EXERCISE AIM — Only certain lines below are wanted: those starting at the line containing "- intro Href." and ending at the line containing "replace (now - lastProcessTime", both included, each retyped exactly.

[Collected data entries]
************

(** Rounding to nearest a mantissa of 53 or 54 digits gives a number
    whose mantissa has 53 digits; the exponent stays as it is for a
    mantissa of 53 digits that is not the largest one, and goes up by
    one for a mantissa of 54 digits. *)
Lemma round_normal (q e : Z) (l : location) :
  2 ^ 52 <= q < 2 ^ 54 - 2 -> -1074 <= e <= 970 ->
  exists m e',
    binary_round_aux prec emax false q e l = S754_finite false m e'
    /\ 2 ^ 52 <= Zpos m < 2 ^ 53
    /\ e <= e' <= e + 1
    /\ (q < 2 ^ 53 - 1 -> e' = e)
    /\ (2 ^ 53 <= q -> e' = e + 1).
Proof.
  intros Hq He.
  assert (H53 : forall q', 2 ^ 52 <= q' < 2 ^ 53 ->
                  fexp prec emax (Zdigits2 q' + e) - e = 0).
  { intros q' Hq'. rewrite (Zdigits2_bounds (z:=q') (d:=53)) by lia.
    rewrite fexp_normal by lia. lia. }
  assert (H54 : forall q', 2 ^ 53 <= q' < 2 ^ 54 ->
                  fexp prec emax (Zdigits2 q' + e) - e = 1).
  { intros q' Hq'. rewrite (Zdigits2_bounds (z:=q') (d:=54)) by lia.
    rewrite fexp_normal by lia. lia. }
  assert (H53' : forall q', 2 ^ 52 <= q' < 2 ^ 53 ->
                  fexp prec emax (Zdigits2 q' + (e + 1)) - (e + 1) = 0).
  { intros q' Hq'. rewrite (Zdigits2_bounds (z:=q') (d:=53)) by lia.
    rewrite fexp_normal by lia. lia. }
  assert (Hle : forall x, x <= 971 -> (x <=? emax - prec) = true)
    by (intros x Hx; apply Z.leb_le; unfold emax, prec; lia).
  unfold binary_round_aux, shr_fexp.
  destruct (Z_lt_le_dec q (2 ^ 53)) as [Hlt | Hge].
  - rewrite (H53 q) by lia. cbn [shr].
    set (q' := round_nearest_even _ _).
    assert (Hq' : q' = q \/ q' = q + 1).
    { subst q'.
      destruct l as [| []];
        cbn [round_nearest_even shr_m loc_of_shr_record shr_record_of_loc];
        auto.
      destruct (Z.even q); auto. }
    destruct (Z_lt_le_dec q' (2 ^ 53)) as [Hlt' | Hge'].
    + rewrite (H53 q') by lia. cbn [shr shr_m shr_record_of_loc].
      destruct q' as [| m | m]; try lia.
      rewrite Hle by lia. exists m, e. repeat split; lia.
    + assert (Eq' : q' = 2 ^ 53) by lia.
      rewrite (H54 q') by lia. rewrite Eq'. cbn.
      rewrite Hle by lia. eexists _, (e + 1). repeat split; lia.
  - rewrite (H54 q) by lia.
    destruct q as [| [p | p |] |]; try lia;
      [pose proof (Pos2Z.inj_xI p) as Hp | pose proof (Pos2Z.inj_xO p) as Hp].
    + destruct l as [| []]; cbn [shr iter_pos shr_1 shr_record_of_loc orb];
        set (q' := round_nearest_even _ _);
        (assert (Hq' : 2 ^ 52 <= q' < 2 ^ 53)
          by (subst q'; cbn [round_nearest_even shr_m loc_of_shr_record];
              try destruct (Z.even (Zpos p)); lia));
        rewrite (H53' q' Hq'); cbn [shr shr_m shr_record_of_loc];
        destruct q' as [| m | m]; try lia;
        rewrite Hle by lia; exists m, (e + 1); repeat split; lia.
    + destruct l as [| []]; cbn [shr iter_pos shr_1 shr_record_of_loc orb];
        set (q' := round_nearest_even _ _);
        (assert (Hq' : 2 ^ 52 <= q' < 2 ^ 53)
          by (subst q'; cbn [round_nearest_even shr_m loc_of_shr_record];
              try destruct (Z.even (Zpos p)); lia));
        rewrite (H53' q' Hq'); cbn [shr shr_m shr_record_of_loc];
        destruct q' as [| m | m]; try lia;
        rewrite Hle by lia; exists m, (e + 1); repeat split; lia.
Qed.

(** The quotient of a positive integer below 2^52 by a divisor whose
    mantissa is [M] and whose exponent is -38 (an integer of 15
    digits). *)
Lemma quotient_by_15_digits (n : Z) (M : positive) :
  0 < n < 2 ^ 52 ->
  6000000000000000 <= Zpos M < 2 ^ 53 ->
  exists m e',
    div (of_Z n) (S754_finite false M (-38)) = S754_finite false m e'
    /\ 2 ^ 52 <= Zpos m < 2 ^ 53
    /\ Zdigits2 n - 68 <= e' <= Zdigits2 n - 67
    /\ (n * 2 ^ (106 - Zdigits2 n) / Zpos M < 2 ^ 53 - 1 ->
        e' = Zdigits2 n - 68)
    /\ (2 ^ 53 <= n * 2 ^ (106 - Zdigits2 n) / Zpos M ->
        e' = Zdigits2 n - 67).
Proof.
  intros Hn HM.
  destruct (@of_Z_small n Hn) as (m & -> & Hm & Hmb).
  set (d := Zdigits2 n) in *.
  assert (Hd : d = Z.log2 n + 1) by (apply Zdigits2_log2; lia).
  pose proof (Z.log2_spec n ltac:(lia)) as Hlog.
  pose proof (Z.log2_nonneg n) as Hnn.
  assert (Hd52 : 1 <= d <= 52).
  { split; [lia |].
    destruct (Z_le_gt_dec d 52) as [H | H]; [exact H |].
    assert (2 ^ 52 <= 2 ^ Z.log2 n) by (apply Z.pow_le_mono_r; lia).
    lia. }
  unfold div, SFdiv, SFdiv_core_binary. cbn [xorb].
  rewrite (Zdigits2_bounds (z:=Zpos m) (d:=53)) by lia.
  rewrite (Zdigits2_bounds (z:=Zpos M) (d:=53)) by lia.
  rewrite fexp_normal by lia.
  replace (Z.min (53 + (d - 53) - (53 + -38) - 53) (d - 53 - -38))
    with (d - 68) by lia.
  replace (d - 53 - -38 - (d - 68)) with 53 by lia.
  cbv iota.
  rewrite Z.shiftl_mul_pow2 by lia.
  assert (Hnum : Zpos m * 2 ^ 53 = n * 2 ^ (106 - d)).
  { rewrite Hm, <- Z.mul_assoc, <- Z.pow_add_r by lia.
    f_equal. f_equal. lia. }
  rewrite Hnum.
  destruct (Z.div_eucl (n * 2 ^ (106 - d)) (Zpos M)) as [q r] eqn:Ediv.
  assert (Hq : q = n * 2 ^ (106 - d) / Zpos M)
    by (unfold Z.div; rewrite Ediv; reflexivity).
  assert (Hqb : 2 ^ 52 <= q < 2 ^ 54 - 2).
  { rewrite Hq, <- Hnum. split.
    - apply Z.div_le_lower_bound; lia.
    - apply Z.div_lt_upper_bound; lia. }
  destruct (@round_normal q (d - 68) (new_location (Zpos M) r) Hqb ltac:(lia))
    as (m' & e' & -> & Hm' & He' & Hlow & Hhigh).
  exists m', e'. rewrite <- Hq.
  split; [reflexivity |]. split; [exact Hm' |]. split; [lia |].
  split; [exact Hlow |]. intro H. rewrite (Hhigh H). lia.
Qed.

Lemma mantissa_not_below (m : positive) :
  2 ^ 52 <= Zpos m -> Pos.compare_cont Eq m 4503599627370496 <> Lt.
Proof.
  intros H E.
  assert (E' : Pos.compare m 4503599627370496 = Lt) by exact E.
  apply Pos.compare_lt_iff, Pos2Z.pos_lt_pos in E'. lia.
Qed.

End QuotientFacts.

Section GateFacts.
Import Num Volume Wav Streaming.

Lemma accepted_from (n : Z) : 88200 <= n < 2 ^ 32 -> refused n = false.
Proof.
  intros Hn. unfold refused. rewrite RATE_value, CHUNK_DURATION_value.
  destruct (@quotient_by_15_digits n 6061057848115200 ltac:(lia) ltac:(lia))
    as (m & e' & -> & Hm & He' & _ & Hhigh).
  set (d := Zdigits2 n) in *.
  assert (Hd : d = Z.log2 n + 1) by (apply Zdigits2_log2; lia).
  pose proof (Z.log2_spec n ltac:(lia)) as Hlog.
  assert (Hd17 : 17 <= d).
  { destruct (Z_le_gt_dec 17 d) as [H | H]; [exact H |].
    assert (2 ^ Z.succ (Z.log2 n) <= 2 ^ 16) by (apply Z.pow_le_mono_r; lia).
    lia. }
  assert (He50 : -50 <= e').
  { destruct (Z.eq_dec d 17) as [E17 | N17]; [| lia].
    rewrite Hhigh; [lia |].
    rewrite E17. change (2 ^ (106 - 17)) with (2 ^ 89).
    apply Z.div_le_lower_bound; lia. }
  unfold ltb, SFltb, SFcompare.
  destruct (Z.compare_spec e' (-50)) as [E | L | G]; [| lia | reflexivity].
  destruct (Pos.compare_cont Eq m 4503599627370496) eqn:Ec; try reflexivity.
  exfalso. exact (mantissa_not_below (proj1 Hm) Ec).
Qed.

(** X1. The duration gate is a threshold on the number of buffered
    samples: a buffer of fewer than 2^32 samples is refused exactly
    when it holds fewer than 88200 samples, four seconds at 22050
    samples per second.  While streaming, a tick that gets past the
    time gate on a shorter buffer that is not empty records the time,
    shows the buffering status and starts nothing. *)
Theorem duration_gate_threshold (bufferCopy : list number) :
  Z.of_nat (List.length bufferCopy) < 2 ^ 32 ->
  (ltb (bufferDuration bufferCopy) (CHUNK_DURATION streamingConfig) = true
   <-> Z.of_nat (List.length bufferCopy) < 88200)
  /\ (forall seen now a,
         audioBuffer a = bufferCopy ->
         bufferCopy <> [] ->
         Z.of_nat (List.length bufferCopy) < 88200 ->
         isStreaming a = true ->
         STREAM_INTERVAL streamingConfig <= now - lastProcessTime a ->
         processStreamingChunk seen now a
         = setStreamingStatus (Buffering (bufferDuration bufferCopy))
                              (setLastProcessTime now a)).
Proof.
  intro Hlen.
  assert (Hiff : ltb (bufferDuration bufferCopy) (CHUNK_DURATION streamingConfig)
                 = true
                 <-> Z.of_nat (List.length bufferCopy) < 88200).
  { change (ltb (bufferDuration bufferCopy) (CHUNK_DURATION streamingConfig))
      with (refused (Z.of_nat (List.length bufferCopy))).
    split.
    - intro Href.
      destruct (Z_lt_le_dec (Z.of_nat (List.length bufferCopy)) 88200)
        as [Hlt | Hge]; [exact Hlt |].
      rewrite accepted_from in Href by lia. discriminate.
    - intro Hlt. apply refused_below. lia. }
  split; [exact Hiff |].
  intros seen now a Hbuf Hne Hshort Hs Ht.
  unfold processStreamingChunk. rewrite Hs, Hbuf. cbn [negb orb].
  destruct bufferCopy as [| x xs] eqn:Eb; [contradiction |].
  rewrite <- Eb in *.
  replace (List.length bufferCopy =? 0)%nat with false
    by (rewrite Eb; reflexivity).
  replace (now - lastProcessTime a <? STREAM_INTERVAL streamingConfig)
    with false by (symmetry; apply Z.ltb_ge; exact Ht).
  cbn [audioBuffer setLastProcessTime]. rewrite Hbuf.
  rewrite (proj2 Hiff Hshort). reflexivity.
Qed.
(** Whatever happens, [mkdir] changes nothing but the directories made,
    which are the path or lie above it. *)
Lemma mkdir_cases (path : string) (s : JuliaBundle.state) :
  ∃ o made,
    JuliaBundle.mkdir E path s = (o, Spec.with_dirs made s) ∧
    (∀ d, d ∈ made → Spec.path_prefix d path) ∧
    (o = Returned tt ∨
     ∃ m, o = Raised (EasyBuildError
                        ("Failed to create directory " +:+ path +:+ ": " +:+ m))).
Proof.
  rewrite mkdir_spec. destruct (JuliaBundle.exists_now E s path).
  - exists (Returned tt), []. rewrite with_dirs_nil. split; [done|].
    split; [|by left]. intros d Hd. by apply elem_of_nil in Hd.
  - destruct (make_each_cases path (makedirs (JuliaBundle.exists_now E s) path) s)
      as (o & made & Hrun & Hsub & Ho).
    exists o, made. split; [done|]. split; [|done].
    intros d Hd. by apply (makedirs_from_prefix _ _ _ _ (Hsub d Hd)).
Qed.

(** The directory [environments] of the installation is among what
    [os.makedirs] creates for it. *)
Lemma makedirs_from_environments (rounds : nat) (ex : string → bool) (d : string) :
  let d' := if (String.eqb d "" || endswith_sep d)%bool then d else d +:+ "/" in
  d' +:+ "environments" ∈ makedirs_from rounds ex (d' +:+ "environments").
Proof.
  intros d'. destruct rounds as [|n]; [apply list_elem_of_here|].
  cbn [makedirs_from].
  assert (Hsplit : ∃ head, path_split (d' +:+ "environments") =
                           (head, "environments")).
  { subst d'. destruct (String.eqb d "" || endswith_sep d)%bool eqn:Hd.
    - apply orb_true_iff in Hd as [->%String.eqb_eq|Hd].
      + by eexists.
      + eexists. by apply path_split_app.
    - eexists. apply path_split_app; [|done]. by apply endswith_sep_app. }
  destruct Hsplit as [head ->]. simpl String.eqb. cbv iota.
  destruct (_ && _)%bool; [|apply list_elem_of_here].
  apply elem_of_app. right. apply list_elem_of_here.
Qed.
(** * BattleBucks: purchase, fulfillment, equipment and profile activation

    A shallow embedding of the services of the BattleBucks back end
    ([purchase.service.ts] and the character profile service) over an
    explicit model of the Prisma tables they read and write.

    Conventions of the embedding:
    - a table is the list of its rows, in insertion order; [findFirst] and
      [findUnique] return the first matching row, [findMany] filters,
      [create] appends, [updateMany] maps and [deleteMany] filters out;
    - numbers ([price], [balance], [quantity], [amount], timestamps in
      milliseconds) are integers in [Z];
    - an optional or nullable string is an [option string], and the
      JavaScript truthiness tests of the source ([if (x)], [!x], [a || b])
      are written with [truthy];
    - an exception is a value of [Exception]: the Nest exception class and
      the message template it was built from;
    - a service method is a computation in the monad [M]: it takes the
      database and returns a result or an exception together with the
      database it leaves behind; [transaction] restores the initial database
      when its body throws, as [prisma.$transaction] does;
    - columns that are only displayed and never read by the modelled methods
      (descriptions, delivery data, image urls, rarity, audit timestamps
      other than the ones used) are left out of the rows;
    - the Prisma schema is not among the sources: the unique key
      (userId, itemId) of the inventory, the unique [userId] of a wallet, the
      foreign key from a profile to its game and the defaults of the columns
      that [create] does not set ([attempts] 0, [lastAttempt] null,
      [isConsumed] false) are the ones the code relies on
      ([findUnique({ userId_itemId })], [include: { game }], ...). *)

From Stdlib Require Import ZArith List String Bool Lia DecimalString.
Import ListNotations.
(** * whatsapp-zip-viewer: a shallow embedding of the parser, loader and splitter

    The development follows the TypeScript sources:
    - [src/utils/spilter.ts]          (module [Spilter]): the archive splitter;
    - the viewer component, [part_002] (module [Viewer]): the message parser
      and its media classifier;
    - [src/utils/MediaLoader.ts]      (module [Loader]): the lazy media loader;
    - [src/SplitZipPage.tsx]          (module [SplitZipPage]): the page that
      calls the splitter.

    JavaScript strings are sequences of UTF-16 code units, modelled as
    [list N]; the regular expressions of the sources are written in a small
    regular-expression syntax whose matcher is the backtracking matcher of
    ECMAScript restricted to the constructs the sources use. The loader,
    whose methods are asynchronous, is a state machine: one event is one
    call of a method or one continuation of a task. What depends on the
    machine the program runs on is a parameter: the conversion of local
    time to UTC ([UTC]) and the lower-case mapping of the code units
    above 127 ([Host]). *)

From Stdlib Require Import ZArith NArith Lia Ascii.
From stdpp Require Import gmap list strings fin_maps.
(** X10.  Given a non-empty [education] array, evaluating the education
    section of [part_001] throws exactly when an entry is [null] or
    [undefined]: the [TypeError] of reading [institution] from the first
    such entry.  Otherwise [App] returns the section, and the tree holds no
    plain object in child position, which React would refuse, when no
    entry has an object among its properties. *)
Theorem Part001_education_needs_objects (response parsed : value) (items : list value) :
  get response "parsed_data" = Returns parsed ->
  get parsed "education" = Returns (VArr items) ->
  items <> [] ->
  if existsb nullish items
  then exists v, In v items /\ nullish v = true /\
                 Part001.education response = Throws (cannot_read v "institution")
  else exists tree,
         Part001.education response = Returns tree /\
         (forallb properties_mountable items = true -> mountable tree = true).
Proof.
  intros Hp He Hne. unfold Part001.education.
  rewrite (guard_nonempty_passes _ _ _ (VArr items) (Z.of_nat (List.length items)));
    [ | rewrite Hp; cbn [bind]; apply get_opt_get, He | reflexivity
      | rewrite (path_three _ _ _ _ _ _ Hp He); reflexivity
      | apply length_positive, Hne ].
  rewrite (path_two _ _ _ _ Hp), He. cbn [bind array_map].
  destruct (existsb nullish items) eqn:Hex.
  - destruct (map_indexed_throws Part001.education_entry
                (fun v => cannot_read v "institution") items
                education_entry_returns education_entry_of_null Hex 0)
      as [v [Hin [Hv Heq]]].
    exists v. repeat split; auto. unfold el. cbn [sequence txt bind].
    rewrite Heq. reflexivity.
  - assert (Hall : forall x i, In x items -> returns (Part001.education_entry x i)).
    { intros x i Hin. apply education_entry_returns.
      destruct (nullish x) eqn:Hx; [|reflexivity].
      assert (existsb nullish items = true) by (apply existsb_exists; eauto).
      congruence. }
    destruct (map_indexed_returns _ _ Hall 0) as [ns Hns].
    unfold el. cbn [sequence txt bind]. rewrite Hns. cbn [bind].
    eexists. split; [reflexivity|].
    intros Hitems. cbn [mountable forallb value_mountable andb].
    rewrite andb_true_r.
    apply (map_indexed_mounts Part001.education_entry items) with (i := 0);
      [|exact Hns].
    intros x i Hin. apply education_entry_mounts.
    rewrite forallb_forall in Hitems. exact (Hitems x Hin).
Qed.

Lemma Part001_education_needs_objects_witness :
  exists v, In v [VObj [("institution", VStr "MIT")]; VNull] /\ nullish v = true /\
    Part001.education
      (VObj [("parsed_data",
              VObj [("education", VArr [VObj [("institution", VStr "MIT")]; VNull])])])
    = Throws (cannot_read v "institution").
Proof.
  apply (Part001_education_needs_objects
           (VObj [("parsed_data",
                   VObj [("education", VArr [VObj [("institution", VStr "MIT")]; VNull])])])
           (VObj [("education", VArr [VObj [("institution", VStr "MIT")]; VNull])])
           [VObj [("institution", VStr "MIT")]; VNull]).
  - reflexivity.
  - reflexivity.
  - discriminate.
Defined.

************

RESULT OF THE EXERCISE —
    - intro Href.
      destruct (Z_lt_le_dec (Z.of_nat (List.length bufferCopy)) 88200)
        as [Hlt | Hge]; [exact Hlt |].
      rewrite accepted_from in Href by lia. discriminate.
    - intro Hlt. apply refused_below. lia. }
  split; [exact Hiff |].
  intros seen now a Hbuf Hne Hshort Hs Ht.
  unfold processStreamingChunk. rewrite Hs, Hbuf. cbn [negb orb].
  destruct bufferCopy as [| x xs] eqn:Eb; [contradiction |].
  rewrite <- Eb in *.
  replace (List.length bufferCopy =? 0)%nat with false
    by (rewrite Eb; reflexivity).
  replace (now - lastProcessTime a <? STREAM_INTERVAL streamingConfig)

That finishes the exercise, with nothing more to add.